- About this exercise
Reproduce verbatim the final portion of the material below, from the line containing "[JSONDecodeError]. *)" through its last line, and nothing else.

- Material supplied
Definition strptime_ymd (s : string) : option date :=
  match match_Y s with
  | None => None
  | Some (y, s1) =>
      match expect_char "-" s1 with
      | None => None
      | Some s2 =>
          match match_m s2 with
          | None => None
          | Some (m, s3) =>
              match expect_char "-" s3 with
              | None => None
              | Some s4 =>
                  match match_d s4 with
                  | None => None
                  | Some (d, s5) =>
                      match s5 with
                      | EmptyString =>
                          let dt := mkdate y m d in
                          if valid_date dt then Some dt else None
                      | String _ _ => None
                      end
                  end
              end
          end
      end
  end.

(** ** What [extract_data] takes from outside the repository *)

Record Services : Type := mkServices {
  (** [GenerativeModel(GEMINI_MODEL_NAME).generate_content(prompt).text]:
      the response text, or the exception the client raised. *)
  generate_content : string -> result string;
  (** [json.loads]: the value, or the message and position of the
      [JSONDecodeError]. *)
  json_loads : string -> (string * nat) + pyvalue;
  (** pydantic's lax coercion to [date] of a value that is neither [None],
      a [date], a list nor a dict ([None]: not coercible). *)
  lax_date : pyvalue -> option date;
  (** pydantic's lax coercion to [bool] of a value that is neither [None],
      a [bool], a list nor a dict. *)
  lax_bool : pyvalue -> option bool;
  (** [config.GEMINI_MODEL_NAME] *)
  GEMINI_MODEL_NAME : string
}.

- Answer space
      [JSONDecodeError]. *)
  json_loads : string -> (string * nat) + pyvalue;
  (** pydantic's lax coercion to [date] of a value that is neither [None],
      a [date], a list nor a dict ([None]: not coercible). *)
  lax_date : pyvalue -> option date;
  (** pydantic's lax coercion to [bool] of a value that is neither [None],
      a [bool], a list nor a dict. *)
  lax_bool : pyvalue -> option bool;
  (** [config.GEMINI_MODEL_NAME] *)
  GEMINI_MODEL_NAME : string
}.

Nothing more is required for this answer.